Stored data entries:
(** X1.  alloc_message in closed form.  A failed [malloc] of the message
    struct comes first; then a size below 8 is refused with the size
    diagnostic; then any failed field [malloc] ends the process; otherwise
    the message is the eight fields of [msg_size / 8] bytes filled with
    'A' to 'H'. *)
Theorem X1_alloc_message_outcome (h : heap_env) (size : Z) :
  alloc_message h size
  = if malloc_message_ok h then
      if size <? 8 then inr ErrMsgSize
      else if all_fields_ok h
           then inl (mkMessage (pattern_fields (Z.quot size NUM_FIELDS))
                               (Z.quot size NUM_FIELDS))
           else inr PerrorMallocField
    else inr PerrorMallocMessage.
Proof.
  unfold alloc_message. destruct (malloc_message_ok h); [|reflexivity].
  cbv zeta. destruct (size <? 8) eqn:Hlt.
  - apply Z.ltb_lt in Hlt. apply field_size_le_0 in Hlt.
    apply Z.leb_le in Hlt. now rewrite Hlt.
  - apply Z.ltb_ge in Hlt.
    destruct (field_size_bounds size Hlt) as (Hpos & _).
    replace (Z.quot size NUM_FIELDS <=? 0) with false
      by (symmetry; apply Z.leb_gt; exact Hpos).
    rewrite alloc_fields_forallb.
    change (map (fun n => 0 + Z.of_nat n) (seq 0 (Z.to_nat NUM_FIELDS)))
      with [0; 1; 2; 3; 4; 5; 6; 7].
    fold (all_fields_ok h). fold (pattern_fields (Z.quot size NUM_FIELDS)).
    destruct (all_fields_ok h); reflexivity.
Qed.

(** ** The layout of the payload *)

Lemma nth_blocks (fsz : Z) (l : list Z) : forall j,
  0 < fsz ->
  0 <= j < Z.of_nat (length l) * fsz ->
  nth (Z.to_nat j) (concat (map (fun i => memset (char_A + i) fsz) l)) 0
  = to_uchar (char_A + nth (Z.to_nat (j / fsz)) l 0).
Proof.
  induction l as [|i l IH]; intros j Hf Hj.
  - cbn [length] in Hj. lia.
  - cbn [map concat]. cbn [length] in Hj. rewrite Nat2Z.inj_succ in Hj.
    destruct (Z.lt_ge_cases j fsz) as [Hlt | Hge].
    + rewrite app_nth1 by (unfold memset; rewrite repeat_length; lia).
      rewrite Z.div_small by lia. cbn [Z.to_nat nth].
      unfold memset. apply nth_repeat_lt. lia.
    + rewrite app_nth2 by (unfold memset; rewrite repeat_length; lia).
      unfold memset at 1. rewrite repeat_length.
      replace (Z.to_nat j - Z.to_nat fsz)%nat with (Z.to_nat (j - fsz)) by lia.
      rewrite IH by (try assumption; nia).
      replace (j / fsz) with ((j - fsz) / fsz + 1).
      * assert (0 <= (j - fsz) / fsz) by (apply Z.div_pos; lia).
        rewrite Z2Nat.inj_add by lia. rewrite Nat.add_1_r. reflexivity.
      * replace j with ((j - fsz) + 1 * fsz) at 2 by lia.
        rewrite Z.div_add by lia. reflexivity.
Qed.

Lemma nth_pattern (fsz j : Z) :
  0 < fsz -> 0 <= j < 8 * fsz ->
  nth (Z.to_nat j) (concat (pattern_fields fsz)) 0 = char_A + j / fsz.
Proof.
  intros Hf Hj. unfold pattern_fields.
  rewrite nth_blocks by (cbn [length]; lia).
  assert (Hq : 0 <= j / fsz < 8).
  { split; [apply Z.div_pos; lia | apply Z.div_lt_upper_bound; lia]. }
  assert (Hcases : j / fsz = 0 \/ j / fsz = 1 \/ j / fsz = 2 \/ j / fsz = 3
                   \/ j / fsz = 4 \/ j / fsz = 5 \/ j / fsz = 6 \/ j / fsz = 7)
    by lia.
  destruct Hcases as [-> | [-> | [-> | [-> | [-> | [-> | [-> | ->]]]]]]];
    reflexivity.
Qed.

Lemma length_gather_pattern (fsz : Z) :
  0 <= fsz ->
  Z.of_nat (length (gather (build_iov (mkMessage (pattern_fields fsz) fsz))))
  = 8 * fsz.
Proof.
  intros Hf. rewrite gather_pattern. unfold pattern_fields, memset.
  cbn [map concat]. rewrite !length_app, !repeat_length. cbn [length]. lia.
Qed.

(** X2.  The payload of a message.  A message that alloc_message hands out
    has eight fields of [field_size] bytes each; gathered in order they are
    [8 * field_size] bytes, at most [msg_size] and less than 8 short of it,
    and the byte at offset [j] is the letter of field [j / field_size]:
    'A' for the first field up to 'H' for the last. *)
Theorem X2_payload_layout (h : heap_env) (size : Z) (msg : message_t) :
  alloc_message h size = inl msg ->
  length (fields msg) = 8%nat
  /\ Forall (fun f => Z.of_nat (length f) = field_size msg) (fields msg)
  /\ Z.of_nat (length (gather (build_iov msg))) = 8 * field_size msg
  /\ size - 8 < 8 * field_size msg <= size
  /\ forall j, 0 <= j < 8 * field_size msg ->
       nth (Z.to_nat j) (gather (build_iov msg)) 0
       = char_A + j / field_size msg.
Proof.
  intros Hmsg.
  destruct (alloc_message_inl _ _ _ Hmsg) as (Hsize & Hfsz & Hfs).
  destruct (field_size_bounds size Hsize) as (Hpos & Hle).
  destruct msg as [fs fsz]. cbn [fields field_size] in *. subst fs.
  split; [reflexivity|]. split.
  - pose proof (pattern_fields_length fsz) as Hall.
    eapply Forall_impl; [|exact Hall]. cbn beta. intros f Hf. rewrite Hf. lia.
  - split; [apply length_gather_pattern; lia|]. split.
    + subst fsz. pose proof (Z.quot_rem' size NUM_FIELDS) as Hqr.
      pose proof (Z.rem_bound_pos size NUM_FIELDS ltac:(lia)
                    ltac:(unfold NUM_FIELDS; lia)) as Hr.
      unfold NUM_FIELDS in *. lia.
    + intros j Hj. rewrite gather_pattern. apply nth_pattern; lia.
Qed.

(** X2 on a 19-byte payload: fields of 2 bytes, 16 bytes in all, and the
    byte at offset 5 is a 'C'. *)
Lemma X2_witness :
  alloc_message heap_ok 19 = inl (mkMessage (pattern_fields 2) 2)
  /\ gather (build_iov (mkMessage (pattern_fields 2) 2))
     = [65; 65; 66; 66; 67; 67; 68; 68; 69; 69; 70; 70; 71; 71; 72; 72]
  /\ nth 5 (gather (build_iov (mkMessage (pattern_fields 2) 2))) 0 = 67
  /\ length (fields (mkMessage (pattern_fields 2) 2)) = 8%nat.
Proof.
  split; [reflexivity|]. split; [reflexivity|].
  destruct (X2_payload_layout heap_ok 19 (mkMessage (pattern_fields 2) 2)
              eq_refl) as (Hlen & _ & _ & _ & Hnth).
  split; [exact (Hnth 5 ltac:(cbn; lia)) | exact Hlen].
Defined.

(** ** Bytes reported against bytes sent *)

Lemma payload_bytes_app (evs evs' : list event) :
  payload_bytes (evs ++ evs') = payload_bytes evs + payload_bytes evs'.
Proof.
  induction evs as [|e evs IH]; cbn [app payload_bytes]; [lia|].
  destruct e; lia.
Qed.

(** A descriptor list whose entries lie within their buffers. *)
Lemma gather_build_iov h size msg :
  alloc_message h size = inl msg ->
  Z.of_nat (length (gather (build_iov msg))) = iov_total (build_iov msg)
  /\ 0 <= iov_total (build_iov msg) <= size.
Proof.
  intros Hmsg. destruct (alloc_message_inl _ _ _ Hmsg) as (Hsize & Hfsz & Hfs).
  destruct (field_size_bounds size Hsize) as (Hpos & Hle).
  rewrite (build_iov_total _ _ _ Hmsg).
  destruct msg as [fs fsz]. cbn [fields field_size] in *. subst fs.
  rewrite length_gather_pattern by lia. subst fsz. lia.
Qed.

Lemma sendmsg_bytes (r : reply) (iov : list iovec) :
  Z.of_nat (length (gather iov)) = iov_total iov ->
  sys_ret (sendmsg r iov) < 0
  \/ (0 <= sys_ret (sendmsg r iov) <= iov_total iov
      /\ Z.of_nat (length (sys_bytes (sendmsg r iov))) = sys_ret (sendmsg r iov)).
Proof.
  intros Hlen. destruct r as [room | e]; cbn [sendmsg sys_ret sys_bytes].
  - right. pose proof (Nat2Z.is_nonneg (length (gather iov))).
    split; [lia|]. rewrite length_firstn. lia.
  - left. lia.
Qed.

Lemma a2_loop_wire sc : forall iov c evs k0,
  Z.of_nat (length (gather iov)) = iov_total iov ->
  0 <= k0 ->
  (k0 + Z.of_nat (length sc)) * iov_total iov <= LLONG_MAX ->
  0 <= total_bytes c <= k0 * iov_total iov ->
  let res := A2.send_loop sc iov c evs in
  total_bytes (A2.lr_counters res) - total_bytes c
  = payload_bytes (A2.lr_events res) - payload_bytes evs
  /\ 0 <= total_bytes (A2.lr_counters res)
          <= (k0 + Z.of_nat (length sc)) * iov_total iov.
Proof.
  induction sc as [|it sc IH]; intros iov c evs k0 Hlen Hk0 Hmax Hc.
  - cbn. cbn [length] in *. split; [lia | nia].
  - cbv zeta. cbn [A2.send_loop]. cbn [length] in Hmax |- *.
    rewrite Nat2Z.inj_succ in Hmax |- *.
    pose proof (Nat2Z.is_nonneg (length (gather iov))) as HT.
    pose proof (Nat2Z.is_nonneg (length sc)) as Hsc.
    destruct (sendmsg_bytes (sg_reply it) iov Hlen) as [Hneg | (Hret & Hbytes)].
    + apply Z.ltb_lt in Hneg. rewrite Hneg.
      destruct (is_reset _); [cbn; split; [lia | nia]|].
      destruct (sys_errno _) as [[| | | | |]|];
        cbn [A2.lr_counters A2.lr_events];
        rewrite ?payload_bytes_app; cbn [payload_bytes];
        try (split; [lia | nia]).
      destruct (IH iov c evs (k0 + 1) Hlen ltac:(lia) ltac:(lia) ltac:(nia))
        as (Hw & Hb).
      split; [exact Hw | lia].
    + replace (sys_ret (sendmsg (sg_reply it) iov) <? 0) with false
        by (symmetry; apply Z.ltb_ge; lia).
      set (s := sendmsg (sg_reply it) iov) in *.
      assert (Hacc : total_bytes (account c (sys_ret s) (sg_start it) (sg_end it))
                     = total_bytes c + sys_ret s).
      { cbn [account total_bytes]. apply wrap64_small. unfold LLONG_MIN. nia. }
      pose proof (IH iov (account c (sys_ret s) (sg_start it) (sg_end it))
                     (evs ++ [EvPayload (sys_bytes s)]) (k0 + 1)
                     Hlen ltac:(lia) ltac:(lia) ltac:(rewrite Hacc; nia)) as Hrec.
      cbv zeta in Hrec. rewrite Hacc, payload_bytes_app in Hrec.
      cbn [payload_bytes] in Hrec. destruct Hrec as (Hw & Hb).
      split; lia.
Qed.

Lemma a3_loop_wire sc : forall iov st k0,
  Z.of_nat (length (gather iov)) = iov_total iov ->
  0 <= k0 ->
  (k0 + Z.of_nat (length sc)) * iov_total iov <= LLONG_MAX ->
  0 <= total_bytes (A3.st_counters st) <= k0 * iov_total iov ->
  let st' := fst (A3.send_loop sc iov st) in
  total_bytes (A3.st_counters st') - total_bytes (A3.st_counters st)
  = payload_bytes (A3.st_events st') - payload_bytes (A3.st_events st)
  /\ 0 <= total_bytes (A3.st_counters st')
          <= (k0 + Z.of_nat (length sc)) * iov_total iov.
Proof.
  induction sc as [|it sc IH]; intros iov st k0 Hlen Hk0 Hmax Hc.
  - cbn. cbn [length] in *. split; [lia | nia].
  - cbv zeta. cbn [A3.send_loop]. cbn [length] in Hmax |- *.
    rewrite Nat2Z.inj_succ in Hmax |- *.
    pose proof (Nat2Z.is_nonneg (length (gather iov))) as HT.
    pose proof (Nat2Z.is_nonneg (length sc)) as Hsc.
    destruct (sendmsg_bytes (sg_reply (A3.it_call it)) iov Hlen)
      as [Hneg | (Hret & Hbytes)].
    + apply Z.ltb_lt in Hneg. rewrite Hneg.
      destruct (sys_errno _) as [[| | | | |]|];
        cbn [fst A3.log A3.enqueue A3.st_counters A3.st_events];
        rewrite ?payload_bytes_app; cbn [payload_bytes];
        try (split; [lia | nia]).
      * destruct (IH iov (A3.enqueue st (A3.it_arrivals it)) (k0 + 1)
                     Hlen ltac:(lia) ltac:(lia) ltac:(cbn; nia)) as (Hw & Hb).
        split; [exact Hw | lia].
      * set (st1 := A3.drain (A3.enqueue st (A3.it_arrivals it))).
        assert (Hst1 : A3.st_counters st1 = A3.st_counters st
                       /\ payload_bytes (A3.st_events st1)
                          = payload_bytes (A3.st_events st)).
        { unfold st1. rewrite drain_state.
          cbn [A3.st_counters A3.st_events A3.enqueue].
          rewrite payload_bytes_app. cbn [payload_bytes]. split; [reflexivity|lia]. }
        destruct Hst1 as (Hc1 & Hp1).
        pose proof (IH iov st1 (k0 + 1) Hlen ltac:(lia) ltac:(lia)
                       ltac:(rewrite Hc1; nia)) as Hrec.
        cbv zeta in Hrec. rewrite Hc1, Hp1 in Hrec.
        destruct Hrec as (Hw & Hb). split; [exact Hw | lia].
    + replace (sys_ret (sendmsg (sg_reply (A3.it_call it)) iov) <? 0) with false
        by (symmetry; apply Z.ltb_ge; lia).
      set (s := sendmsg (sg_reply (A3.it_call it)) iov) in *.
      set (st1 := A3.after_send (A3.enqueue st (A3.it_arrivals it)) s
                                (A3.it_call it)).
      assert (Hst1 : total_bytes (A3.st_counters st1)
                     = total_bytes (A3.st_counters st) + sys_ret s
                     /\ payload_bytes (A3.st_events st1)
                        = payload_bytes (A3.st_events st) + sys_ret s).
      { unfold st1, A3.after_send.
        destruct (wrap32 _ >=? A3.DRAIN_EVERY); [rewrite drain_state|];
          cbn [A3.st_counters A3.st_events A3.enqueue account total_bytes];
          rewrite ?payload_bytes_app; cbn [payload_bytes];
          (split; [apply wrap64_small; unfold LLONG_MIN; nia | lia]). }
      destruct Hst1 as (Hb1 & Hp1).
      pose proof (IH iov st1 (k0 + 1) Hlen ltac:(lia) ltac:(lia)
                     ltac:(rewrite Hb1; nia)) as Hrec.
      cbv zeta in Hrec. destruct Hrec as (Hw & Hb). split; lia.
Qed.

Lemma a2_worker_wire (i size dur : Z) (E : A2.env) (a : thread_args_t) :
  Z.of_nat (length (A2.script E)) * size <= LLONG_MAX ->
  run_end (A2.client_thread (init_args i size dur) E) = ThreadReturns a ->
  bytes_transferred a
  = payload_bytes (run_events (A2.client_thread (init_args i size dur) E))
  /\ 0 <= bytes_transferred a <= LLONG_MAX.
Proof.
  intros Hmax. unfold LLONG_MAX.
  unfold A2.client_thread. cbn [msg_size duration init_args].
  destruct (A2.connect_ok E);
    [|intros [= <-]; cbn; split; [reflexivity | lia]].
  destruct (A2.config_ret E =? sizeof_config);
    [|intros [= <-]; cbn; split; [reflexivity | lia]].
  destruct (alloc_message (A2.heap E) size) as [msg | d] eqn:Hmsg; [|discriminate].
  destruct (gather_build_iov _ _ _ Hmsg) as (Hlen & HT).
  unfold finish. cbn [run_end run_events]. intros [= <-].
  cbn [record_metrics bytes_transferred].
  rewrite payload_bytes_app. cbn [payload_bytes report_event].
  match goal with
  | |- context [A2.send_loop ?sc ?iov ?c ?e] =>
      pose proof (a2_loop_wire sc iov c e 0 Hlen ltac:(lia)
                    ltac:(pose proof (Nat2Z.is_nonneg (length sc)); nia)
                    ltac:(cbn; lia)) as Hw
  end.
  cbv zeta in Hw. cbn [counters0 total_bytes app payload_bytes] in Hw |- *.
  destruct Hw as (Hw & Hb).
  pose proof (Nat2Z.is_nonneg (length (A2.script E))) as Hsc.
  unfold LLONG_MAX in Hmax. split; [lia | nia].
Qed.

→ ASSIGNMENT
From the records above, give again exactly the lines running from the line with "- right. pose" to the line with "induction sc as [|it sc IH]; intros iov c", inclusive.

→ WRITTEN ANSWER
  - right. pose proof (Nat2Z.is_nonneg (length (gather iov))).
    split; [lia|]. rewrite length_firstn. lia.
  - left. lia.
Qed.

Lemma a2_loop_wire sc : forall iov c evs k0,
  Z.of_nat (length (gather iov)) = iov_total iov ->
  0 <= k0 ->
  (k0 + Z.of_nat (length sc)) * iov_total iov <= LLONG_MAX ->
  0 <= total_bytes c <= k0 * iov_total iov ->
  let res := A2.send_loop sc iov c evs in
  total_bytes (A2.lr_counters res) - total_bytes c
  = payload_bytes (A2.lr_events res) - payload_bytes evs
  /\ 0 <= total_bytes (A2.lr_counters res)
          <= (k0 + Z.of_nat (length sc)) * iov_total iov.
Proof.
  induction sc as [|it sc IH]; intros iov c evs k0 Hlen Hk0 Hmax Hc.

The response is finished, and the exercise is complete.